Enfin, l'année 2020 a mis en évidence les dégâts et dommages qui peuvent être occasionnés sur pois, féverole et lentille par les pucerons et les viroses qu'ils transmettent. Le manque actuel de solutions alternatives contre les pucerons, malgré les projets développés sur ce sujet (identification de caractères de tolérance du pois - Inrae, université d'Amiens, Terres Inovia ; évaluation de solutions de biocontrôle - Terres Inovia), montre que la protection reste fragile car elle repose, en situation de forte pression, sur une seule substance active pivot, le pirimicarbe.

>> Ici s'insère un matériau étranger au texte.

Definition isPlaying (this : Game) : bool := STATES_eqb (state this) STATE_PLAYING.
Definition isPaused (this : Game) : bool := STATES_eqb (state this) STATE_PAUSED.

Definition updateCurrentScore (this : Game) : Game :=
  if Skier.isMovingDownwards (skier this)
  then set_currentScore (currentScore this + 1) this
  else this.

(** [Skier.draw]: nothing for a dead skier, else [super.draw(enlargeImage)]. *)
Definition skierDraw (s : Skier.Skier) : list Call :=
  if Skier.isDead s then [] else [EntityDraw (Skier.isJumping s)].

(** Modelled from the spec: [Rhino.ts] is missing; the pursuing enemy's update
    "may trigger the player's death transition", which is the only way it
    touches the skier. *)
Definition rhinoUpdate (caught : bool) (s : Skier.Skier) : Skier.Skier :=
  if caught then Skier.die s else s.

Section Loop.

Variable GAME_WIDTH GAME_HEIGHT : Q.
Variable OBSTACLE_FREQUENCY_INCREASE_THRESHOLD : Z.
Variable getImage : IMAGE_NAMES -> option Image.
Variable intersectTwoRects : Rect -> Rect -> bool.
Variable DIAGONAL_SPEED_REDUCER : Q.
Variable SPEED_INCREASE_THRESHOLD : Z.

Definition calculateGameWindow (this : Game) : Game :=
  let skierPosition := Skier.position (skier this) in
  let l := (x skierPosition - GAME_WIDTH / 2)%Q in
  let t := (y skierPosition - GAME_HEIGHT / 2)%Q in
  set_gameWindow {| left := l; top := t;
                    right := (l + GAME_WIDTH)%Q; bottom := (t + GAME_HEIGHT)%Q |}
                 this.

(** [init] and the field initialisers: the skier at the origin, score 0,
    playing; [t0] is the value [Date.now()] had. *)
Definition init (t0 : Z) : Game :=
  calculateGameWindow
    {| state := STATE_PLAYING; currentScore := 0;
       gameWindow := {| left := 0; top := 0; right := 0; bottom := 0 |};
       gameTime := t0; skier := Skier.new 0 0 |}.

Definition updateGameWindow (this : Game) (f : Frame) : Game * list Call :=
  let this := set_gameTime (now f) this in
  let previousGameWindow := gameWindow this in
  let this := calculateGameWindow this in
  let log1 :=
    if remIsZero (currentScore this) OBSTACLE_FREQUENCY_INCREASE_THRESHOLD
    then [IncreaseObstaclePlacementChance] else [] in
  let log2 := [PlaceNewObstacle (gameWindow this) previousGameWindow] in
  let this :=
    set_skier
      (Skier.update getImage intersectTwoRects DIAGONAL_SPEED_REDUCER
         SPEED_INCREASE_THRESHOLD (skier this) (gameTime this)
         (currentScore this) (obstacles f) (tick f))
      this in
  let log3 := [SkierUpdate (gameTime this) (currentScore this)] in
  let this := set_skier (rhinoUpdate (rhinoCatchesSkier f) (skier this)) this in
  let log4 := [RhinoUpdate (gameTime this) (currentScore this)] in
  (this, log1 ++ log2 ++ log3 ++ log4).

Definition drawGameWindow (this : Game) : list Call :=
  [SetDrawOffset (left (gameWindow this)) (top (gameWindow this));
   DrawGameMetadata (currentScore this)]
  ++ skierDraw (skier this) ++ [RhinoDraw; DrawObstacles].

(** One call of [run]: a frame when playing, the pause icon when paused. *)
Definition run (this : Game) (f : Frame) : Game * list Call :=
  let '(this, log1) :=
    if isPlaying this then
      let '(this, updates) := updateGameWindow this f in
      let this := updateCurrentScore this in
      (this, [ClearCanvas] ++ updates ++ drawGameWindow this
             ++ [RequestAnimationFrame])
    else (this, []) in
  let log2 := if isPaused this then [DrawPauseIcon] else [] in
  (this, log1 ++ log2).

(** [run] called once per frame of the list, the logs one after the other. *)
Fixpoint runFrames (this : Game) (fs : list Frame) : Game * list Call :=
  match fs with
  | [] => (this, [])
  | f :: rest =>
      let '(this, log1) := run this f in
      let '(this, log2) := runFrames this rest in
      (this, log1 ++ log2)
  end.

End Loop.

(** *** Keyboard *)

(** What a key press does besides changing the game: the calls of a frame run
    from inside the handler, [location.reload()], [event.preventDefault()]. *)
Inductive KeyCall : Set :=
| FrameCall (c : Call)
| LocationReload
| PreventDefault.

Definition isPreventDefault (c : KeyCall) : bool :=
  match c with PreventDefault => true | _ => false end.

Definition isRequestAnimationFrame (c : Call) : bool :=
  match c with RequestAnimationFrame => true | _ => false end.

Section Keyboard.

Variable KEYS : KeyTable.
Variable GAME_WIDTH GAME_HEIGHT : Q.
Variable OBSTACLE_FREQUENCY_INCREASE_THRESHOLD : Z.
Variable getImage : IMAGE_NAMES -> option Image.
Variable intersectTwoRects : Rect -> Rect -> bool.
Variable DIAGONAL_SPEED_REDUCER : Q.
Variable SPEED_INCREASE_THRESHOLD : Z.

(** [pauseOrResume]: resuming calls [run] at once; [f] is what the outside
    world contributes to that call. *)
Definition pauseOrResume (this : Game) (f : Frame) : Game * list KeyCall :=
  if isPlaying this then (set_state STATE_PAUSED this, [])
  else if isPaused this then
    let '(this, log) :=
      run GAME_WIDTH GAME_HEIGHT OBSTACLE_FREQUENCY_INCREASE_THRESHOLD getImage
        intersectTwoRects DIAGONAL_SPEED_REDUCER SPEED_INCREASE_THRESHOLD
        (set_state STATE_PLAYING this) f in
    (this, map FrameCall log)
  else (this, []).

Definition reset (this : Game) : Game * list KeyCall :=
  (this, [LocationReload]).

(** [Game.handleInput]: the updated game, the calls made and the [handled]
    flag. *)
Definition handleInput (this : Game) (inputKey : string) (f : Frame)
  : Game * list KeyCall * bool :=
  if String.eqb inputKey (PAUSE KEYS) then (pauseOrResume this f, true)
  else if String.eqb inputKey (RESET KEYS) then (reset this, true)
  else (this, [], false).

(** [handleKeyDown(event)] with [event.key = key]: the game first, then the
    skier if the game is playing at that moment. *)
Definition handleKeyDown (this : Game) (key : string) (f : Frame)
  : Game * list KeyCall :=
  let '(this, log, handledByGame) := handleInput this key f in
  let '(this, handledBySkier) :=
    if isPlaying this then
      let '(s, handled) := Skier.handleInput KEYS (skier this) key in
      (set_skier s this, handled)
    else (this, false) in
  (this, log ++ (if handledByGame || handledBySkier then [PreventDefault] else [])).

(** What the browser does to a game: it calls [run] for an animation frame and
    [handleKeyDown] for a key press. *)
Inductive Event : Set :=
| AnimationFrame (f : Frame)
| KeyDown (key : string) (f : Frame).

Definition step (this : Game) (e : Event) : Game :=
  match e with
  | AnimationFrame f =>
      fst (run GAME_WIDTH GAME_HEIGHT OBSTACLE_FREQUENCY_INCREASE_THRESHOLD
             getImage intersectTwoRects DIAGONAL_SPEED_REDUCER
             SPEED_INCREASE_THRESHOLD this f)
  | KeyDown key f => fst (handleKeyDown this key f)
  end.

Definition play (this : Game) (events : list Event) : Game :=
  fold_left step events this.

End Keyboard.

End Game.

(** ** Concrete values for the parameters, used in the worked scenarios *)

Module Scenario.

Import Constants Utils.

Open Scope string_scope.

(** A key table with the browser's [KeyboardEvent.key] names of the arrow keys
    and the space bar, and the pause and reset keys of the README. *)
Definition KEYS : KeyTable :=
  {| SPACE := " "; LEFT := "ArrowLeft"; RIGHT := "ArrowRight";
     UP := "ArrowUp"; DOWN := "ArrowDown"; PAUSE := "f"; RESET := "r" |}.

Close Scope string_scope.

Definition SPEED_INCREASE_THRESHOLD : Z := 10.
Definition OBSTACLE_FREQUENCY_INCREASE_THRESHOLD : Z := 100.
Definition DIAGONAL_SPEED_REDUCER : Q := 14142 # 10000.
Definition GAME_WIDTH : Q := 800.
Definition GAME_HEIGHT : Q := 600.

(** Every image is loaded and is 40 by 40. *)
Definition getImage (_ : IMAGE_NAMES) : option Image :=
  Some {| width := 40; height := 40 |}.

(** Two rectangles with closed edges intersect unless one lies entirely to
    one side of the other. *)
Definition intersectTwoRects (rect1 rect2 : Rect) : bool :=
  negb (Qle_bool (right rect1) (left rect2) && negb (Qeq_bool (right rect1) (left rect2))
        || Qle_bool (right rect2) (left rect1) && negb (Qeq_bool (right rect2) (left rect1))
        || Qle_bool (bottom rect1) (top rect2) && negb (Qeq_bool (bottom rect1) (top rect2))
        || Qle_bool (bottom rect2) (top rect1) && negb (Qeq_bool (bottom rect2) (top rect1))).

(** A tree and a ramp straight below the origin, where the skier is after
    eleven frames of skiing down. *)
Definition boundsOnTheWay : Rect :=
  {| left := -10 # 1; top := 50; right := 10; bottom := 90 |}.

Definition treeOnTheWay : Obstacle.Obstacle :=
  {| Obstacle.imageName := TREE; Obstacle.getBounds := Some boundsOnTheWay |}.

Definition rampOnTheWay : Obstacle.Obstacle :=
  {| Obstacle.imageName := JUMP_RAMP; Obstacle.getBounds := Some boundsOnTheWay |}.

(** A frame of the game in which nothing happens around the skier. *)
Definition quietFrame (t : Z) : Game.Frame :=
  {| Game.now := t; Game.obstacles := []; Game.tick := Skier.TICK_NONE;
     Game.rhinoCatchesSkier := false |}.

(** A frame in which the tree is among the obstacles. *)
Definition treeFrame (t : Z) : Game.Frame :=
  {| Game.now := t; Game.obstacles := [treeOnTheWay];
     Game.tick := Skier.TICK_NONE; Game.rhinoCatchesSkier := false |}.

(** A frame in which the rhino catches the skier. *)
Definition caughtFrame (t : Z) : Game.Frame :=
  {| Game.now := t; Game.obstacles := []; Game.tick := Skier.TICK_NONE;
     Game.rhinoCatchesSkier := true |}.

De nouvelles solutions sont évaluées et attendues dans les prochaines années

Des défis à relever

La protection des cultures des légumineuses à graines doit donc répondre à de nombreux défis :

- la performance et la compétitivité pour assoir leur place dans le système de culture afin que ce dernier bénéficie de nombreux bénéfices en lien avec la transition agroécologique ;

- la durabilité en lien avec la disponibilité de solutions techniques conventionnelles et alternatives ;

- la levée d'impasses techniques, notamment via le progrès génétique ou l'amélioration des pratiques culturales.

(1) L'IFT des cultures rend compte du niveau actuel de la protection.(2) Source : service de la statistique et de la prospective (SSP/ministère de l'Agriculture et de l'alimentation).(3) Source : Agreste-janvier 2020.

RÉSUMÉ

CONTEXTE - L'intérêt des légumineuses à graines dans les assolements pour les nombreux services écosystémiques qu'elles rendent (rupture dans le cycle des maladies et ravageurs, contribution à la gestion des adventices, azote, bilan carbone, qualité des sols...) fait consensus. C'est une des raisons pour lesquelles ces cultures tiennent une place centrale dans le nouveau plan protéines visant à améliorer la souveraineté protéique dans le cadre du volet agricole du plan de relance.

SITUATION PHYTOSANITAIRE - La protection des cultures doit permettre d'assurer cette place des légumineuses dans l'assolement. Les défis sont importants car les restrictions règlementaires fragilisent une situation déjà confrontée à des impasses (exemples : Aphanomyces du pois, ascochytose du pois chiche, bruches). Les programmes de recherche et développement en désherbage, en lutte contre les maladies ou les ravageurs visent à évaluer d'autres substances actives à meilleurs profils, des solutions de biocontrôle et à exploiter les progrès de la sélection.

MOTS-CLÉS - Légumineuses à graines, lentille, pois chiche, féverole, pois, lupin, graminées, ascochytose, Aphanomyces, mildiou, bruches, pucerons.